Mendagri Instruksikan Kepala Daerah Perkuat Strategi Pengendalian Inflasi di Tengah Krisis Global

Sedang Trending 3 hari yang lalu

Liputan6.com, Banda Aceh- Menteri Dalam Negeri (Mendagri), Muhammad Tito Karnavian mengimbau jejeran kepala wilayah untuk meningkatkan kesiapsiagaan menghadapi potensi inflasi dan akibat krisis global nan dapat memengaruhi kondisi ekonomi masyarakat, terutama golongan berpenghasilan rendah.

Mendagri menegaskan bahwa biaya hidup merupakan rumor nan menjadi perhatian utama masyarakat saat ini.

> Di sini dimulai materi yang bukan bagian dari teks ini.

Lemma wp_renew_failed er (Q : option renew_error -> state -> Prop) s :
  Inv s -> (p_lost (s_now s) = false -> current (s_now s)) -> (forall err s', Inv s' -> Q err s') ->
  wp (renew_answer env annotator expiry name (Err er)) Q s.
Proof.
  intros HI Hc HQ. unfold renew_answer. wp_steps.
  apply wp_flush; [|intros err s' HI' _; wp_step; by apply HQ].
  apply Inv_entry; [|done]. intros Hi. apply (inside_core _ (set_journal_step journalClear (s_entry s))).
  - by destruct (is_spent er).
  - by apply inside_step.
Qed.

(** The answer of the provider goes into memory. *)
Lemma inside_answer p e cur next started t :
  current p \/ p_lost p = true -> cur = p_valid p -> general p e ->
  (exists j, journal_of p = Some j /\ j_phase j = phaseRenewing /\ j_owner j = own /\ j_docHash j = hash cur) ->
  e_journal e = journalStarted -> e_stored e = Some cur -> e_from e = hash cur -> e_owner e = own ->
  e_startedAt e = started -> int64 (UnixMilli started) ->
  let p' := MkPoint (p_store p) next (cur :: p_old p) (p_lost p || negb (usable expiry next (cur :: p_old p))) in
  crash_ok p' /\ forall x, inside p' (set_held (Some next) x t e).
Proof.
  intros Hc -> [Gb Gv Gj Gs Gt Go] (j & Hj & Hph & Hjo & Hjh) Hst Hso Hfr Hown Hsa H64 p'.
  assert (p_lost p' = false -> window p' (p_valid p) j /\ next ∉ p_old p') as Hw.
  { cbn [p_lost p']. intros [Hl Hu]%orb_false_iff. apply negb_false_iff in Hu. unfold usable in Hu.
    rewrite !andb_true_iff, !negb_true_iff, !bool_decide_eq_false in Hu. destruct Hu as [[Hne Hold] Hx].
    split; [|done]. destruct Hc as [Hc|Hc]; [|congruence]. split; [exact Hc|]. split; [left|]. do 3 (split; [done|]).
    unfold readable. cbn. by rewrite bool_decide_false. }
  assert (forall x, inside p' (set_held (Some next) x t e)) as Hin.
  2:{ split; [|done]. by apply (inside_crash _ (set_held (Some next) 0 t e)). }
  intros x. split.
  - split; cbn; try done.
    + by rewrite Hso.
    + intros Hl. by apply Hw.
    + intros j' Hj'. change (journal_of p = Some j') in Hj'. rewrite Hj in Hj'. injection Hj' as <-. by rewrite Hph.
    + intros d s [= <-] Hs _. rewrite Hso in Hs. injection Hs as <-. left.
    + intros _ _. split; [exists (p_valid p); split; [left|done]|]. by rewrite Hsa.
  - intros Hl. right; right. exists (p_valid p), j. cbn. split; [by apply Hw|]. done.
Qed.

“Lebih dari 60 persen masyarakat kita sangat peduli pada biaya hidup, khususnya makanan. Hal ini tidak bisa ditunda,” ujarnya saat menjadi pembicara utama dalam Rapat Kerja Komisariat Wilayah (Komwil) I Asosiasi Pemerintah Kota Seluruh Indonesia (APEKSI) di Banda Aceh, Senin (20/4/2026).

Menurut Mendagri, inflasi sekarang bukan sekadar rumor makro, melainkan masalah nyata nan dirasakan langsung oleh masyarakat sehari-hari. Kenaikan nilai pangan, energi, dan logistik berpotensi menimbulkan tekanan sosial nan cepat. Ia juga mengingatkan akibat akibat ekstrem jika inflasi tidak dikendalikan.

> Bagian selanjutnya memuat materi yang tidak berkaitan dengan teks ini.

(* ===== verification/GoClean.v ===== *)
(** * [path.Clean], and paths below paths

    [path.Clean] by components, as its documentation says it, which is
    [filepath.Clean] on Unix.  The rest is about paths in their simplest form:
    the sequences of names that join to them, and what it is for one to be
    below another. *)

From stdpp Require Import prelude list strings sorting.
From Stdlib Require Import ZArith Lia ZifyNat Ascii.
From S2P Require Import Prelude GoUnicode GoStrings GoPath.

Definition dot1 : gostr := lit ".".
Definition dot2 : gostr := lit "..".

(** One component after those of [st], the last one first: "." and an empty
    one go, ".." takes the one before it away, and stays at the start of a
    relative path only. *)
Definition clean_step (rooted : bool) (st : list gostr) (c : gostr) : list gostr :=
  if bool_decide (c = []) || bool_decide (c = dot1) then st
  else if bool_decide (c = dot2) then
    match st with
    | top :: st' => if bool_decide (top = dot2) then c :: st else st'
    | [] => if rooted then [] else [c]
    end
  else c :: st.

Definition path_Clean (p : gostr) : gostr :=
  if bool_decide (p = []) then dot1
  else
    let rooted := has_prefix p [slash] in
    let out := join [slash] (rev (foldl (clean_step rooted) [] (split_byte slash p))) in
    if rooted then slash :: out else if bool_decide (out = []) then dot1 else out.

Example path_Clean_examples :
  path_Clean <$> [lit "a//b/./c/"; lit "a/../../b"; lit "/../a"; lit "/a/b/.."; lit "a/.."; lit "./"; lit "//"; lit "../.."]
  = [lit "a/b/c"; lit "../b"; lit "/a"; lit "/a"; lit "."; lit "."; lit "/"; lit "../.."].
Proof. vm_compute. reflexivity. Qed.

(** [filepath.Ext]: from the last dot of the last element. *)
Fixpoint ext_loop (s : gostr) : option gostr :=
  match s with
  | [] => None
  | c :: s' =>
    match ext_loop s' with
    | Some e => Some e
    | None => if Ascii.eqb c "." && negb (has_byte slash s') then Some s else None
    end
  end.
Definition path_Ext (s : gostr) : gostr := default [] (ext_loop s).

(** ** Names and joined names *)

Definition normal (c : gostr) : Prop := c <> [] /\ c <> dot1 /\ c <> dot2 /\ slash ∉ c.

(** A path in its simplest form, relative and below where it starts. *)
Definition rel_path (p : gostr) : Prop := exists l, l <> [] /\ Forall normal l /\ p = join [slash] l.
Definition abs_path (p : gostr) : Prop := exists l, Forall normal l /\ p = slash :: join [slash] l.

Lemma normal_no_slash l : Forall normal l -> Forall (fun w => slash ∉ w) l.
Proof. intros H. eapply Forall_impl; [exact H|]. by intros w (_ & _ & _ & ?). Qed.

Lemma join_not_nil l : l <> [] -> Forall normal l -> join [slash] l <> [].
Proof.
  destruct l as [|w l]; [done|]. intros _ [(Hw & _) _]%Forall_cons. destruct w as [|c w]; [done|]. by destruct l.
Qed.

Lemma join_head l : Forall normal l -> has_prefix (join [slash] l) [slash] = false.
Proof.
  destruct l as [|w l]; [done|]. intros [(Hw & _ & _ & Hs) _]%Forall_cons. destruct w as [|c w]; [done|].
  apply not_elem_of_cons in Hs as [Hc _].
  assert (forall x, has_prefix ((c :: w) ++ x) [slash] = false) as H2.
  { intros x. destruct (has_prefix _ _) eqn:E; [|done]. apply has_prefix_true in E as [r [= E _]]. by subst c. }
  destruct l; [rewrite <- (app_nil_r (c :: w)); apply H2|]. apply H2.
Qed.

Lemma join_app l m : l <> [] -> m <> [] -> join [slash] (l ++ m) = join [slash] l ++ slash :: join [slash] m.
Proof.
  intros Hl Hm. induction l as [|w l IH]; [done|]. destruct l as [|v l].
  - by destruct m.
  - change (join [slash] ((w :: v :: l) ++ m)) with (w ++ [slash] ++ join [slash] ((v :: l) ++ m)).
    rewrite IH by done. change (join [slash] (w :: v :: l)) with (w ++ [slash] ++ join [slash] (v :: l)).
    by rewrite <- !app_assoc.
Qed.

(** ** What [path.Clean] keeps *)

Lemma clean_normal rooted l st : Forall normal l -> foldl (clean_step rooted) st l = rev l ++ st.
Proof.
  intros H. revert st. induction H as [|w l (H1 & H2 & H3 & _) H IH]; intros st; [done|].
  cbn [foldl rev]. rewrite IH. unfold clean_step. rewrite !bool_decide_false by done. cbn. by rewrite <- app_assoc.
Qed.

Lemma Clean_rel p : rel_path p -> path_Clean p = p.
Proof.
  intros (l & Hl & Hn & ->). unfold path_Clean. pose proof (join_not_nil l Hl Hn) as Hne.
  rewrite (bool_decide_false (join _ _ = [])), join_head by done.
  rewrite split_byte_join by (done || by apply normal_no_slash). rewrite clean_normal, app_nil_r, rev_involutive by done.
  by rewrite bool_decide_false.
Qed.

Lemma Clean_abs p : abs_path p -> path_Clean p = p.
Proof.
  intros (l & Hn & ->). unfold path_Clean. rewrite bool_decide_false by done.
  assert (has_prefix (slash :: join [slash] l) [slash] = true) as -> by by apply has_prefix_true; eexists.
  f_equal. cbn [split_byte]. rewrite Ascii.eqb_refl. cbn [foldl].
  change (clean_step true [] []) with (@nil gostr). destruct l as [|w l]; [done|].
  rewrite split_byte_join by (done || by apply normal_no_slash). by rewrite clean_normal, app_nil_r, rev_involutive by done.
Qed.

(** The components that are left, the last one first: names after any ".."s,
    and none of those in a rooted path. *)
Definition clean_stack (rooted : bool) (st : list gostr) : Prop :=
  exists l n, Forall normal l /\ st = l ++ repeat dot2 n /\ (rooted = true -> n = 0%nat).

Lemma clean_step_stack rooted st c : slash ∉ c -> clean_stack rooted st -> clean_stack rooted (clean_step rooted st c).
Proof.
  intros Hc (l & n & Hl & -> & Hr). unfold clean_step.
  case_bool_decide as H1; [by exists l, n|]. case_bool_decide as H2; [by exists l, n|]. cbn [orb].
  case_bool_decide as H3.
  - subst c. destruct l as [|w l]; cbn.
    + destruct n as [|n]; cbn.
      * destruct rooted; [by exists [], 0%nat|]. exists [], 1%nat. done.
      * rewrite bool_decide_true by done. exists [], (S (S n)). split; [done|]. split; [done|]. intros ->. by specialize (Hr eq_refl).
    + apply Forall_cons in Hl as [(_ & _ & Hw & _) Hl]. rewrite bool_decide_false by done. by exists l, n.
  - exists (c :: l), n. split; [|done]. constructor; [|done]. done.
Qed.

Lemma clean_stack_loop rooted l st :
  Forall (fun c => slash ∉ c) l -> clean_stack rooted st -> clean_stack rooted (foldl (clean_step rooted) st l).
Proof.
  intros H. revert st. induction H as [|c l Hc H IH]; intros st Hst; [done|]. cbn. by apply IH, clean_step_stack.
Qed.

(** What [path.Clean] returns. *)
Lemma Clean_shape p :
  path_Clean p = dot1 \/ abs_path (path_Clean p) \/ rel_path (path_Clean p) \/
  (exists r, path_Clean p = dot2 ++ r /\ (r = [] \/ exists r', r = slash :: r')).
Proof.
  unfold path_Clean. case_bool_decide; [by left|].
  destruct (clean_stack_loop (has_prefix p [slash]) (split_byte slash p) [] (split_byte_no_sep _ _)) as (l & n & Hl & E & Hr).
  { by exists [], 0%nat. }
  rewrite E, rev_app_distr. apply Forall_rev in Hl. set (m := rev l) in *. clearbody m.
  destruct (has_prefix p [slash]).
  - rewrite (Hr eq_refl). right; left. by exists m.
  - case_bool_decide; [by left|]. right; right. destruct n as [|n].
    + left. exists m. split; [|done]. intros ->. done.
    + right. rewrite rev_repeat. change (repeat dot2 (S n) ++ m) with (dot2 :: (repeat dot2 n ++ m)).
      destruct (repeat dot2 n ++ m) as [|x r].
      * exists []. split; [done|by left].
      * exists (slash :: join [slash] (x :: r)). split; [done|]. right. by eexists.
Qed.

(** ** Below a path *)

(** What is left of [p] after [m]: nothing, or from the slash that follows. *)
Definition rest_of (m p : gostr) : option gostr :=
  match strip_prefix m p with
  | Some [] => Some []
  | Some (c :: r) => if Ascii.eqb c slash then Some (c :: r) else None
  | None => None
  end.

Definition tail_ok (r : gostr) : Prop := r = [] \/ exists r', r = slash :: r'.

Lemma rest_of_Some m p r : rest_of m p = Some r <-> p = m ++ r /\ tail_ok r.
Proof.
  unfold rest_of. split.
  - destruct (strip_prefix m p) as [[|c s]|] eqn:E; [| |done].
    + intros [= <-]. apply strip_prefix_Some in E. split; [done|by left].
    + destruct (Ascii.eqb_spec c slash) as [->|]; [|done]. intros [= <-]. apply strip_prefix_Some in E.
      split; [done|]. right. by eexists.
  - intros [-> Hr]. rewrite strip_prefix_app. destruct Hr as [->|[r' ->]]; [done|]. by rewrite Ascii.eqb_refl.
Qed.

Lemma rest_of_app m r : tail_ok r -> rest_of m (m ++ r) = Some r.
Proof. intros Hr. by apply rest_of_Some. Qed.

Lemma rest_of_refl m : rest_of m m = Some [].
Proof. apply rest_of_Some. rewrite app_nil_r. split; [done|by left]. Qed.

Lemma tail_ok_app r s : tail_ok r -> tail_ok s -> tail_ok (r ++ s).
Proof. intros [->|[r' ->]] Hs; [done|]. right. by eexists. Qed.

Lemma rest_of_trans a b c r s : rest_of a b = Some r -> rest_of b c = Some s -> rest_of a c = Some (r ++ s).
Proof.
  intros [-> Hr]%rest_of_Some [-> Hs]%rest_of_Some. rewrite <- app_assoc. by apply rest_of_app, tail_ok_app.
Qed.

(** Two paths above one are above one another. *)
Lemma rest_of_comparable a b p r s :
  rest_of a p = Some r -> rest_of b p = Some s -> is_Some (rest_of a b) \/ is_Some (rest_of b a).
Proof.
  intros [-> Hr]%rest_of_Some [E Hs]%rest_of_Some.
  assert (forall a b r s, a ++ r = b ++ s -> tail_ok r -> (length a <= length b)%nat -> is_Some (rest_of a b)) as G.
  { clear. intros a b r s E Hr Hl.
    assert (b = a ++ take (length b - length a) r) as Hb.
    { pose proof (f_equal (take (length b)) E) as E'. rewrite take_app_length, take_app, take_ge in E' by lia. done. }
    rewrite Hb. exists (take (length b - length a) r). apply rest_of_app.
    destruct Hr as [->|[r' ->]]; [rewrite take_nil; by left|].
    destruct (length b - length a)%nat; [by left|right; by eexists]. }
  destruct (le_ge_dec (length a) (length b)).
  - left. by eapply G.
  - right. by eapply G; [symmetry| |lia].
Qed.

Lemma slashes_join l : Forall normal l -> slashes (join [slash] l) = pred (length l).
Proof.
  intros H. induction H as [|w l (_ & _ & _ & Hw) H IH]; [done|]. destruct l as [|v l].
  - by apply slashes_none.
  - change (join [slash] (w :: v :: l)) with (w ++ slash :: join [slash] (v :: l)).
    rewrite slashes_app, slashes_cons, IH, (slashes_none w) by done. done.
Qed.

“Jika sampai meledak, biayanya sangat mahal. Bisa menimbulkan kerusuhan dan kerusakan akomodasi publik. Membangunnya kembali memerlukan waktu lama, sementara kerusakan terjadi dalam sekejap,” tegasnya.

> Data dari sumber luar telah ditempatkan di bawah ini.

(** The paths that [guestPath] takes: names joined by slashes, none of them
    empty, "." or "..", and not from the home of a user. *)
Lemma guestPath_ok p : guestPath p = Ok tt <-> rel_path p /\ has_prefix p (lit "~") = false.
Proof.
  unfold guestPath. split.
  - case_bool_decide as H0; [done|]. destruct (has_prefix p [slash]) eqn:H1; [done|].
    destruct (has_prefix p (lit "~")) eqn:H2; [done|].
    destruct (bool_decide (path_Clean p = lit ".") || bool_decide (path_Clean p = lit "..") || has_prefix (path_Clean p) (lit "../")) eqn:H3; [done|].
    rewrite !orb_false_iff, !bool_decide_eq_false in H3. destruct H3 as [[H3 H4] H5].
    case_bool_decide as H6; [|done]. intros _. split; [|done].
    destruct (Clean_shape p) as [E|[(l & _ & E)|[E|(r & E & Hr)]]].
    + done.
    + rewrite E in H6. rewrite <- H6 in H1. by rewrite has_prefix_false_head in H1.
    + by rewrite H6 in E.
    + destruct Hr as [->|[r' ->]]; [by rewrite app_nil_r in E|].
      exfalso. rewrite E in H5. change (has_prefix (lit "../" ++ r') (lit "../") = false) in H5.
      assert (has_prefix (lit "../" ++ r') (lit "../") = true) by (apply has_prefix_true; by eexists). congruence.
  - intros [Hp H2]. pose proof (Clean_rel p Hp) as E. destruct Hp as (l & Hl & Hn & Hp).
    rewrite E, H2. pose proof (join_not_nil l Hl Hn). pose proof (join_head l Hn) as Hh. rewrite <- Hp in *.
    rewrite (bool_decide_false (p = [])), Hh, (bool_decide_true (p = p)) by done. cbn [negb].
    destruct l as [|w l]; [done|]. apply Forall_cons in Hn as [(H1 & H3 & H4 & H5) Hn].
    assert (forall r, p = dot2 ++ r -> tail_ok r -> False) as Hd.
    { intros r Er Hr. assert (split_byte slash p = w :: l) as Es.
      { rewrite Hp. apply split_byte_join; [done|]. constructor; [done|]. by apply normal_no_slash. }
      assert (slash ∉ dot2) as Hs by (intros Hi; repeat (apply elem_of_cons in Hi as [Hi|Hi]; [done|]); by apply elem_of_nil in Hi).
      destruct Hr as [->|[r' ->]]; rewrite Er in Es.
      - rewrite app_nil_r, split_byte_none in Es by done. by injection Es as <- _.
      - rewrite split_byte_app in Es by done. by injection Es as <- _. }
    rewrite !bool_decide_false.
    + destruct (has_prefix p (lit "../")) eqn:H6; [|done]. apply has_prefix_true in H6 as [r Er].
      exfalso. apply (Hd (slash :: r)); [done|]. right. by eexists.
    + intros E2. apply (Hd []); [by rewrite app_nil_r|by left].
    + intros E2. assert (split_byte slash p = w :: l) as Es.
      { rewrite Hp. apply split_byte_join; [done|]. constructor; [done|]. by apply normal_no_slash. }
      rewrite E2 in Es. vm_compute in Es. injection Es as <- _. by apply H3.
Qed.

(** One path is below another, for paths in their simplest form. *)
Lemma Under_rest c q : path_Clean c = c -> path_Clean q = q ->
  Under c q = true <-> exists r, rest_of q c = Some (slash :: r).
Proof.
  intros Hc Hq. unfold Under. rewrite Hc, Hq, andb_true_iff, negb_true_iff, bool_decide_eq_false, has_prefix_true. split.
  - intros [_ [r E]]. exists r. apply rest_of_Some. split; [by rewrite E, <- app_assoc|right; by eexists].
  - intros [r [E _]%rest_of_Some]. split.
    + intros ->. apply (f_equal length) in E. rewrite length_app in E. cbn in E. lia.
    + exists r. by rewrite E, <- app_assoc.
Qed.

Lemma covers_rest c q : path_Clean c = c -> path_Clean q = q ->
  bool_decide (c = q) || Under c q = true <-> is_Some (rest_of q c).
Proof.
  intros Hc Hq. rewrite orb_true_iff, bool_decide_eq_true, Under_rest by done. split.
  - intros [->|[r E]]; [exists []; apply rest_of_refl|by eexists].
  - intros [r E]. pose proof E as [Ec Hr]%rest_of_Some. destruct Hr as [->|[r' ->]]; [left|right; by eexists].
    by rewrite app_nil_r in Ec.
Qed.

Lemma Under_deeper c q : Under c q = true -> (pathDepth q < pathDepth c)%nat.
Proof.
  unfold Under, pathDepth. intros [_ [r E]%has_prefix_true]%andb_true_iff. rewrite E, !slashes_app.
  change (slashes [slash]) with 1%nat. lia.
Qed.

(** ** The order of the mounts *)

Definition depth (v : Volume) : nat := pathDepth (v_path v).

(** The volumes are mounted parents first: the order holds the volumes of
    the list, none before one that it lies under, and those at one depth as
    their author wrote them. *)
Lemma MountOrder_spec (l : list Volume) :
  Permutation (MountOrder l) l /\
  StronglySorted (fun v w => (depth v <= depth w)%nat /\ Under (v_path v) (v_path w) = false) (MountOrder l) /\
  forall d, filter (fun v => depth v = d) (MountOrder l) = filter (fun v => depth v = d) l.
Proof.
  split_and!; [apply stable_sort_perm| |intros d; apply stable_sort_stable].
  pose proof (stable_sort_sorted depth l) as H. fold (MountOrder l) in H.
  change (stable_sort depth l) with (MountOrder l) in H.
  induction H as [|v m H IH Hv]; constructor; [done|]. eapply Forall_impl; [exact Hv|]. cbn. intros w Hw. split; [done|].
  destruct (Under _ _) eqn:E; [|done]. apply Under_deeper in E. unfold depth in Hw. lia.
Qed.

Lemma MountOrder_elem v l : v ∈ MountOrder l <-> v ∈ l.
Proof. apply stable_sort_elem. Qed.

Lemma elem_of_kind p k v : v ∈ volumesOfKind p k <-> v ∈ p_volumes p /\ v_kind v = k.
Proof. unfold volumesOfKind. rewrite list_elem_of_filter, MountOrder_elem. tauto. Qed.

(** ** What is checked *)

(** [ParseRef] takes the two namespaces, and a name after the first dot: the
    text it takes is the text of its answer. *)
Lemma ParseRef_ok s r :
  ParseRef s = Ok r <-> ref_string r = s /\ (rf_namespace r = NamespaceSecrets \/ rf_namespace r = NamespaceEnv) /\ rf_name r <> [].
Proof.
  unfold ParseRef, cut. change (lit ".") with ["."%char]. split.
  - destruct (cut_at ["."%char] s) as [[a b]|] eqn:E; [|done]. cbn [negb].
    apply cut_at_Some in E. destruct (bool_decide (a = []) || bool_decide (b = [])) eqn:E1; [done|].
    rewrite orb_false_iff, !bool_decide_eq_false in E1. destruct (_ || _) eqn:E2; [|done]. intros [= <-]. cbn.
    rewrite orb_true_iff, !bool_decide_eq_true in E2. destruct E1. split_and!; [by rewrite E|done|done].
  - intros (<- & Hn & Hm). destruct r as [a b]. cbn in *. unfold ref_string. cbn [rf_namespace rf_name].
    change (lit ".") with ["."%char]. cbn [app]. rewrite cut_at_byte_app.
    + cbn [negb]. rewrite (bool_decide_false (b = [])), (bool_decide_false (a = [])) by (done || by destruct Hn as [-> | ->]).
      cbn [orb]. destruct Hn as [-> | ->]; [done|]. by rewrite orb_true_r.
    + destruct Hn as [-> | ->]; intros Hi; repeat (apply elem_of_cons in Hi as [Hi|Hi]; [done|]); by apply elem_of_nil in Hi.
Qed.

Lemma octal_value_range acc s n : 0 <= acc -> octal_value acc s = Some n -> 0 <= n.
Proof.
  revert acc. induction s as [|c s IH]; intros acc Ha; cbn; [by intros [= <-]|].
  destruct (in_range 48 55 (bz c)) eqn:E; [|done]. apply in_range_true in E. apply IH. lia.
Qed.

Lemma FileMode_range b m : FileMode b = Ok m -> 0 <= m <= 511.
Proof.
  unfold FileMode. case_bool_decide; [intros [= <-]; unfold DefaultFileMode; lia|].
  destruct (octal_value 0 (fb_mode b)) as [n|] eqn:E; [|done]. apply octal_value_range in E; [|lia].
  destruct (Z.leb_spec (2 ^ 32) n); [done|]. destruct (Z.ltb_spec 511 n); [done|]. intros [= <-]. lia.
Qed.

Mendagri juga menyoroti dinamika dunia nan tetap penuh tantangan, mulai dari bentrok Rusia–Ukraina hingga ketegangan di Timur Tengah nan melibatkan sejumlah negara besar. Menurutnya, perkembangan tersebut turut memengaruhi nilai daya global, nan berakibat pada beragam sektor.

Ia menjelaskan bahwa kenaikan nilai minyak dapat memicu pengaruh berantai terhadap biaya transportasi, distribusi, dan nilai barang. Oleh lantaran itu, peran aktif pemerintah wilayah menjadi kunci dalam menjaga stabilitas nilai di daerah.

“Jangan autopilot. Jangan tunggu sampai masalah meledak,” katanya.